Effect of lithium chloride on the production and sialylation of Fc-fusion protein in Chinese hamster ovary cell culture

Abstract

Lithium chloride (LiCl), which is a specific inhibitor of glycogen synthase kinase-3 beta, is known to induce cell cycle arrest at the G2/M phase and to regulate apoptosis. To determine the potential of LiCl as a chemical additive to enhance specific productivity (q (p)) of recombinant Chinese hamster ovary (rCHO) cells through cell cycle arrest at G2/M phase, rCHO cells producing Fc-fusion protein were cultivated in serum-free media with LiCl concentrations ranging from 0 to 20 mM. The addition of LiCl induced cell cycle arrest at G2/M phase and thereby decreased the specific cell growth rate. However, LiCl increased q (p) in a dose-dependent manner. The beneficial effect of LiCl on q (p) outweighed its detrimental effect on mu, resulting in improved maximum Fc-fusion protein concentration (MFPC) at 10 mM LiCl.

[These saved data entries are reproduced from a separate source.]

(* ===== verification/Runner.v ===== *)
(** * The orchestration runner ([crates/orchestrator-runtime/src/runner.rs])

    Cart commands, checkout, payment lifecycle, outbox and reconciliation, as
    programs of a state-and-error monad over the world: the eleven stores the runner
    shares with its clones, and the interaction counter that numbers every answer of
    a provider, a clock or the UUID generator.  [w_trace] is a ghost record of the
    provider calls made; no program reads it.

    Metrics, tracing and latency measurements are left out: they return nothing to
    the code. *)

From Stdlib Require Import Ascii.
From S2P Require Export Providers StoreTraits Validation.

(** ** Errors, providers' trace and the world *)

Inductive RunnerError :=
| MissingCartId
| CartNotFound
| LineNotFound
| FulfillmentOptionNotFound
| FulfillmentQuote (msg : string)
| ValidationFailed (errors : list string)
| AlreadyInFlight
| InvalidStateTransition
| CartVersionConflict (expected current : Z)
| CartTenantMismatch
| GeoBlocked
| AmountMismatch (expected_minor provided_minor : Z)
| UnsupportedCommand
| RunnerStore (e : StoreError)
| RunnerCatalog (e : CatalogError)
| RunnerPricing (e : PricingError)
| RunnerTax (e : TaxError)
| RunnerGeo (e : GeoError)
| RunnerPayment (e : PaymentError)
| RunnerReceipt (e : ReceiptError).

Inductive ProviderCall :=
| CallGetItem (item_id : string)
| CallLookupItems (item_ids : list string)
| CallSearchItems (query : option string)
| CallResolvePrices (cart : CartProjection)
| CallResolveDiscounts (cart : CartProjection) (codes : list string)
| CallResolveTax (cart : CartProjection)
| CallGeoCheck (cart : CartProjection) (req : CheckoutRequest)
| CallAuthorize (req : CheckoutRequest)
| CallCapture (req : PaymentLifecycleRequest)
| CallVoid (req : PaymentLifecycleRequest)
| CallRefund (req : PaymentLifecycleRequest)
| CallPaymentState (transaction_id : string)
| CallReceipt (cart : CartProjection) (res : TransactionResult)
| CallQuoteOptions (cart : CartProjection) (req : FulfillmentQuoteRequest)
| CallDeliver (msg : OutboxMessage).

(** What the process draws from outside the crate: fresh UUIDs, their text form and
    the clocks. *)
Record Env := MkEnv {
  uuid_at : nat -> Uuid;
  uuid_display : Uuid -> string;
  clock_at : nat -> Clock
}.

(** The [Runner] struct without its stores.  A deliverer may hold the runner's own
    webhook store ([webhook_deliverer_for]), so it gets to read it. *)
Record RunnerConfig `{B : Backend} := MkRunner {
  providers : ProviderSet;
  policy : PolicyEngine;
  outbox_deliverer : option (nat -> WebhookS -> OutboxMessage -> result unit string)
}.
Arguments RunnerConfig B : clear implicits.
Arguments MkRunner {B} _ _ _.

(** [with_fulfillment_provider] and [with_outbox_deliverer]. *)
Definition with_fulfillment_provider {B : Backend} quote (r : RunnerConfig B) : RunnerConfig B :=
  let p := providers r in
  MkRunner (MkProviderSet (catalog p) (pricing p) (resolve_tax p) (geo_check p)
              (authorize p) (capture p) (void p) (refund p) (provider_payment_state p)
              (receipt_generate p) (Some quote)) (policy r) (outbox_deliverer r).

Definition with_outbox_deliverer {B : Backend} deliver (r : RunnerConfig B) : RunnerConfig B :=
  MkRunner (providers r) (policy r) (Some deliver).

Record World `{B : Backend} := MkWorld {
  w_events : EventS;
  w_idem : IdemS;
  w_commit : CommitS;
  w_res : ReserveS;
  w_outbox : OutboxS;
  w_inbox : InboxS;
  w_dead : DeadS;
  w_orders : OrderS;
  w_pay : PayS;
  w_mandates : MandateS;
  w_webhooks : WebhookS;
  w_tick : nat;
  w_trace : list ProviderCall
}.
Arguments World B : clear implicits.

Inductive OutboxOutcome := Idle | Delivered | Retrying (attempts : Z) | DeadLettered.

Record PaymentMismatch := MkMismatch {
  mm_transaction_id : string; mm_our_state : PaymentState;
  mm_provider_state : option PaymentState }.

Section setters.
Context {B : Backend}.
Implicit Types w : World B.

Definition set_events v w : World B :=
  MkWorld B v (w_idem w) (w_commit w) (w_res w) (w_outbox w) (w_inbox w) (w_dead w)
    (w_orders w) (w_pay w) (w_mandates w) (w_webhooks w) (w_tick w) (w_trace w).
Definition set_idem v w : World B :=
  MkWorld B (w_events w) v (w_commit w) (w_res w) (w_outbox w) (w_inbox w) (w_dead w)
    (w_orders w) (w_pay w) (w_mandates w) (w_webhooks w) (w_tick w) (w_trace w).
Definition set_commit v w : World B :=
  MkWorld B (w_events w) (w_idem w) v (w_res w) (w_outbox w) (w_inbox w) (w_dead w)
    (w_orders w) (w_pay w) (w_mandates w) (w_webhooks w) (w_tick w) (w_trace w).
Definition set_res v w : World B :=
  MkWorld B (w_events w) (w_idem w) (w_commit w) v (w_outbox w) (w_inbox w) (w_dead w)
    (w_orders w) (w_pay w) (w_mandates w) (w_webhooks w) (w_tick w) (w_trace w).
Definition set_outbox v w : World B :=
  MkWorld B (w_events w) (w_idem w) (w_commit w) (w_res w) v (w_inbox w) (w_dead w)
    (w_orders w) (w_pay w) (w_mandates w) (w_webhooks w) (w_tick w) (w_trace w).
Definition set_inbox v w : World B :=
  MkWorld B (w_events w) (w_idem w) (w_commit w) (w_res w) (w_outbox w) v (w_dead w)
    (w_orders w) (w_pay w) (w_mandates w) (w_webhooks w) (w_tick w) (w_trace w).
Definition set_dead v w : World B :=
  MkWorld B (w_events w) (w_idem w) (w_commit w) (w_res w) (w_outbox w) (w_inbox w) v
    (w_orders w) (w_pay w) (w_mandates w) (w_webhooks w) (w_tick w) (w_trace w).
Definition set_orders v w : World B :=
  MkWorld B (w_events w) (w_idem w) (w_commit w) (w_res w) (w_outbox w) (w_inbox w)
    (w_dead w) v (w_pay w) (w_mandates w) (w_webhooks w) (w_tick w) (w_trace w).
Definition set_pay v w : World B :=
  MkWorld B (w_events w) (w_idem w) (w_commit w) (w_res w) (w_outbox w) (w_inbox w)
    (w_dead w) (w_orders w) v (w_mandates w) (w_webhooks w) (w_tick w) (w_trace w).
Definition set_mandates v w : World B :=
  MkWorld B (w_events w) (w_idem w) (w_commit w) (w_res w) (w_outbox w) (w_inbox w)
    (w_dead w) (w_orders w) (w_pay w) v (w_webhooks w) (w_tick w) (w_trace w).
Definition set_webhooks v w : World B :=
  MkWorld B (w_events w) (w_idem w) (w_commit w) (w_res w) (w_outbox w) (w_inbox w)
    (w_dead w) (w_orders w) (w_pay w) (w_mandates w) v (w_tick w) (w_trace w).
Definition set_tick v w : World B :=
  MkWorld B (w_events w) (w_idem w) (w_commit w) (w_res w) (w_outbox w) (w_inbox w)
    (w_dead w) (w_orders w) (w_pay w) (w_mandates w) (w_webhooks w) v (w_trace w).
Definition set_trace v w : World B :=
  MkWorld B (w_events w) (w_idem w) (w_commit w) (w_res w) (w_outbox w) (w_inbox w)
    (w_dead w) (w_orders w) (w_pay w) (w_mandates w) (w_webhooks w) (w_tick w) v.
End setters.

(** ** Geo request of a cart *)

Definition geo_check_request (cart : CartProjection) : CheckoutRequest :=
  MkCheckoutRequest (unwrap_or (cp_tenant_id cart) "") (cp_merchant_id cart)
    (cp_cart_id cart) (cp_version cart) (cp_currency cart) None (location_hint cart)
    (MkPaymentIntent (cp_total_minor cart) "" None None None None None) "".

(** Fold the provider's prices into the lines: each price updates the first line with
    its id, prices for unknown lines are ignored. *)
Definition apply_price (lines : list CartLineProjection) (priced : LinePrice)
  : list CartLineProjection :=
  unwrap_or
    (update_first (fun l => String.eqb (cl_line_id l) (lp_line_id priced))
       (fun l => MkCartLine (cl_line_id l) (cl_item_id l) (cl_title l) (cl_quantity l)
                   (lp_unit_price_minor priced) (lp_total_minor priced))
       lines)
    lines.

Definition apply_prices (priced : list LinePrice) (c : CartProjection) : CartProjection :=
  let lines := foldl apply_price (cp_lines c) priced in
  cp_set_subtotal_minor (i64_sum (map cl_total_minor lines)) (cp_set_lines lines c).

(** [item:<item_id>:<campaign>] codes name a catalog item. *)
Fixpoint take_until_colon (s : string) : string :=
  match s with
  | EmptyString => EmptyString
  | String a s' => if Ascii.eqb a ":"%char then EmptyString else String a (take_until_colon s')
  end.

Definition adjustment_item (code : string) : option string :=
  match strip_prefix "item:" code with
  | Some rest => let item := take_until_colon rest in
                 if str_is_empty item then None else Some item
  | None => None
  end.

Definition totals_of (cart : CartProjection) : TotalsBreakdown :=
  MkTotals (cp_subtotal_minor cart) (cp_tax_minor cart) (cp_discount_minor cart)
    (cp_fulfillment_minor cart) (cp_total_minor cart).

Section runner.
Context {B : Backend} (env : Env) (self : RunnerConfig B).

Definition M (A : Type) : Type := ST (World B) RunnerError A.

(** *** Primitive interactions *)

(** Run a store operation on its component; [?] turns its error into
    [RunnerError::Store]. *)
Definition on {S A} (get : World B -> S) (set : S -> World B -> World B)
    (op : ST S StoreError A) : M A := fun w =>
  (map_err RunnerStore (fst (op (get w))), set (snd (op (get w))) w).

(** Call a provider: its answer is the one of this interaction. *)
Definition call {A E} (c : ProviderCall) (f : nat -> result A E) (conv : E -> RunnerError)
  : M A := fun w =>
  (map_err conv (f (w_tick w)), set_tick (S (w_tick w)) (set_trace (w_trace w ++ [c]) w)).

Definition new_uuid : M Uuid := fun w =>
  (Ok (uuid_at env (w_tick w)), set_tick (S (w_tick w)) w).

Definition now : M Clock := fun w =>
  (Ok (clock_at env (w_tick w)), set_tick (S (w_tick w)) w).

The q (p) and MFPC in the bioreactor culture with 10 mM LiCl were 5.0 and 2.1 times higher than those without LiCl, respectively. In addition, the presence of LiCl at 10 mM did not significantly affect either intracellular alpha 2,3-ST or extracellular sialidase activity. LiCl also inhibited apoptosis of cells in the decline phase of growth by increasing Bcl-2 expression. Taken together, the results obtained in this study demonstrate the potential of LiCl as a q (p)-enhancing additive in CHO cell culture for improved recombinant protein production.